Warner Bros. Television sent an internal memo last week informing staffers that WarnerMedia would be seeking the services of an independent third-party firm, which will interview current and former employees about their experiences behind the scenes on the popular daytime talk show, Variety reports.
A rep for the show declined to comment on the reports regarding the investigation.
The internal inquest comes after one current and 10 former employees anonymously spoke with BuzzFeed News about their experience on The Ellen DeGeneres Show in an article published July 16.
No specific claims against host Ellen DeGeneres were made, however they said that the producers made the set a "toxic work experience" for many.
Among the claims were mentions of being fired after taking medical leave or bereavement days, with others claiming they were told not to speak to DeGeneres if she was in the office.
On July 17, Mary Connelly, Ed Glavin and Andy Lassner -- executive producers of The Ellen DeGeneres Show -- expressed their regret over the former employees' experience on the set in a statement released to ET.
"Over the course of nearly two decades, 3,000 episodes, and employing over 1000 staff members, we have strived to create an open, safe, and inclusive work environment.
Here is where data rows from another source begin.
Definition MAVLink_ais_vessel_message : msgtype :=
  {| mt_id := 301;
     msgname := "AIS_VESSEL";
     fieldnames := ["MMSI"; "lat"; "lon"; "COG"; "heading"; "velocity"; "turn_rate";
       "navigational_status"; "type"; "dimension_bow"; "dimension_stern"; "dimension_port";
       "dimension_starboard"; "callsign"; "name"; "tslc"; "flags"];
     ordered_fieldnames := ["MMSI"; "lat"; "lon"; "COG"; "heading"; "velocity"; "dimension_bow";
       "dimension_stern"; "tslc"; "flags"; "turn_rate"; "navigational_status"; "type";
       "dimension_port"; "dimension_starboard"; "callsign"; "name"];
     fieldtypes := ["uint32_t"; "int32_t"; "int32_t"; "uint16_t"; "uint16_t"; "uint16_t"; "int8_t";
       "uint8_t"; "uint8_t"; "uint16_t"; "uint16_t"; "uint8_t"; "uint8_t"; "char"; "char";
       "uint16_t"; "uint16_t"];
     fielddisplays_by_name := [("flags", "bitmask")];
     fieldenums_by_name := [("navigational_status", "AIS_NAV_STATUS"); ("type", "AIS_TYPE");
       ("flags", "AIS_FLAGS")];
     native_format := "<IiiHHHHHHHbBBBBcc";
     orders := [0; 1; 2; 3; 4; 5; 10; 11; 12; 6; 7; 13; 14; 15; 16; 8; 9];
     lengths := [1; 1; 1; 1; 1; 1; 1; 1; 1; 1; 1; 1; 1; 1; 1; 1; 1];
     array_lengths := [0; 0; 0; 0; 0; 0; 0; 0; 0; 0; 0; 0; 0; 0; 0; 7; 20];
     crc_extra := 243;
     unpacker := "<IiiHHHHHHHbBBBB7s20s";
     init_defaults := [];
     init_body := [SetArg "MMSI"; SetArg "lat"; SetArg "lon"; SetArg "COG"; SetArg "heading";
       SetArg "velocity"; SetArg "turn_rate"; SetArg "navigational_status"; SetArg "type";
       SetArg "dimension_bow"; SetArg "dimension_stern"; SetArg "dimension_port";
       SetArg "dimension_starboard"; SetRaw "callsign"; SetStr "callsign"; SetRaw "name";
       SetStr "name"; SetArg "tslc"; SetArg "flags"];
     pack_args := [PA "MMSI"; PA "lat"; PA "lon"; PA "COG"; PA "heading"; PA "velocity";
       PA "dimension_bow"; PA "dimension_stern"; PA "tslc"; PA "flags"; PA "turn_rate";
       PA "navigational_status"; PA "type"; PA "dimension_port"; PA "dimension_starboard";
       PRaw "callsign"; PRaw "name"] |}.

Definition MAVLink_uavcan_node_status_message : msgtype :=
  {| mt_id := 310;
     msgname := "UAVCAN_NODE_STATUS";
     fieldnames := ["time_usec"; "uptime_sec"; "health"; "mode"; "sub_mode";
       "vendor_specific_status_code"];
     ordered_fieldnames := ["time_usec"; "uptime_sec"; "vendor_specific_status_code"; "health";
       "mode"; "sub_mode"];
     fieldtypes := ["uint64_t"; "uint32_t"; "uint8_t"; "uint8_t"; "uint8_t"; "uint16_t"];
     fielddisplays_by_name := [];
     fieldenums_by_name := [("health", "UAVCAN_NODE_HEALTH"); ("mode", "UAVCAN_NODE_MODE")];
     native_format := "<QIHBBB";
     orders := [0; 1; 3; 4; 5; 2];
     lengths := [1; 1; 1; 1; 1; 1];
     array_lengths := [0; 0; 0; 0; 0; 0];
     crc_extra := 28;
     unpacker := "<QIHBBB";
     init_defaults := [];
     init_body := [SetArg "time_usec"; SetArg "uptime_sec"; SetArg "health"; SetArg "mode";
       SetArg "sub_mode"; SetArg "vendor_specific_status_code"];
     pack_args := [PA "time_usec"; PA "uptime_sec"; PA "vendor_specific_status_code"; PA "health";
       PA "mode"; PA "sub_mode"] |}.

Definition MAVLink_uavcan_node_info_message : msgtype :=
  {| mt_id := 311;
     msgname := "UAVCAN_NODE_INFO";
     fieldnames := ["time_usec"; "uptime_sec"; "name"; "hw_version_major"; "hw_version_minor";
       "hw_unique_id"; "sw_version_major"; "sw_version_minor"; "sw_vcs_commit"];
     ordered_fieldnames := ["time_usec"; "uptime_sec"; "sw_vcs_commit"; "name"; "hw_version_major";
       "hw_version_minor"; "hw_unique_id"; "sw_version_major"; "sw_version_minor"];
     fieldtypes := ["uint64_t"; "uint32_t"; "char"; "uint8_t"; "uint8_t"; "uint8_t"; "uint8_t";
       "uint8_t"; "uint32_t"];
     fielddisplays_by_name := [];
     fieldenums_by_name := [];
     native_format := "<QIIcBBBBB";
     orders := [0; 1; 3; 4; 5; 6; 7; 8; 2];
     lengths := [1; 1; 1; 1; 1; 1; 16; 1; 1];
     array_lengths := [0; 0; 0; 80; 0; 0; 16; 0; 0];
     crc_extra := 95;
     unpacker := "<QII80sBB16BBB";
     init_defaults := [];
     init_body := [SetArg "time_usec"; SetArg "uptime_sec"; SetRaw "name"; SetStr "name";
       SetArg "hw_version_major"; SetArg "hw_version_minor"; SetArg "hw_unique_id";
       SetArg "sw_version_major"; SetArg "sw_version_minor"; SetArg "sw_vcs_commit"];
     pack_args := [PA "time_usec"; PA "uptime_sec"; PA "sw_vcs_commit"; PRaw "name";
       PA "hw_version_major"; PA "hw_version_minor"; PRun "hw_unique_id" 16; PA "sw_version_major";
       PA "sw_version_minor"] |}.
(* ===== verification/MavEnum.v ===== *)
(** The enumerations of wfb_ng/mavlink.py: what one entry declares and the
    tables the module builds from the declarations when it is loaded.  The
    declarations are in MavEnums1 and MavEnums2. *)
From Stdlib Require Import ZArith Lia Bool.
From stdpp Require Import base list numbers strings gmap.
From S2P Require Import Prelude.

Module MavEnum.

(** [EnumEntry]: the name, the documented parameters and [has_location]. *)
Record enum_entry := EnumEntry { ee_name : string; ee_param : list Z; ee_has_location : bool }.

#[export] Instance enum_entry_eq_dec : EqDecision enum_entry.
Proof. solve_decision. Defined.

(** [CONST = value] and [enums[E][key] = EnumEntry(...)] with its attributes. *)
Record decl := Decl { d_const : string; d_value : Z; d_key : Z; d_entry : enum_entry }.

(** The module's constants and the dictionary [enums]. *)
Record tables := Tables { constants : gmap string Z; enums : gmap string (gmap Z enum_entry) }.

Definition declare (e : string) (t : tables) (d : decl) : tables :=
  Tables (<[d_const d := d_value d]> (constants t))
         (<[e := <[d_key d := d_entry d]> (default ∅ (enums t !! e))]> (enums t)).

Definition declare_enum (t : tables) (x : string * list decl) : tables :=
  fold_left (declare x.1) x.2 (Tables (constants t) (<[x.1 := ∅]> (enums t))).

Definition load (l : list (string * list decl)) : tables := fold_left declare_enum l (Tables ∅ ∅).

End MavEnum.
We are truly heartbroken and sorry to learn that even one person in our production family has had a negative experience," Connelly, Glavin and Lassner said in the joint statement. "It’s not who we are and not who we strive to be, and not the mission Ellen has set for us."
"For the record, the day to day responsibility of the Ellen show is completely on us," the statement added. "We take all of this very seriously and we realize, as many in the world are learning, that we need to do better, are committed to do better, and we will do better."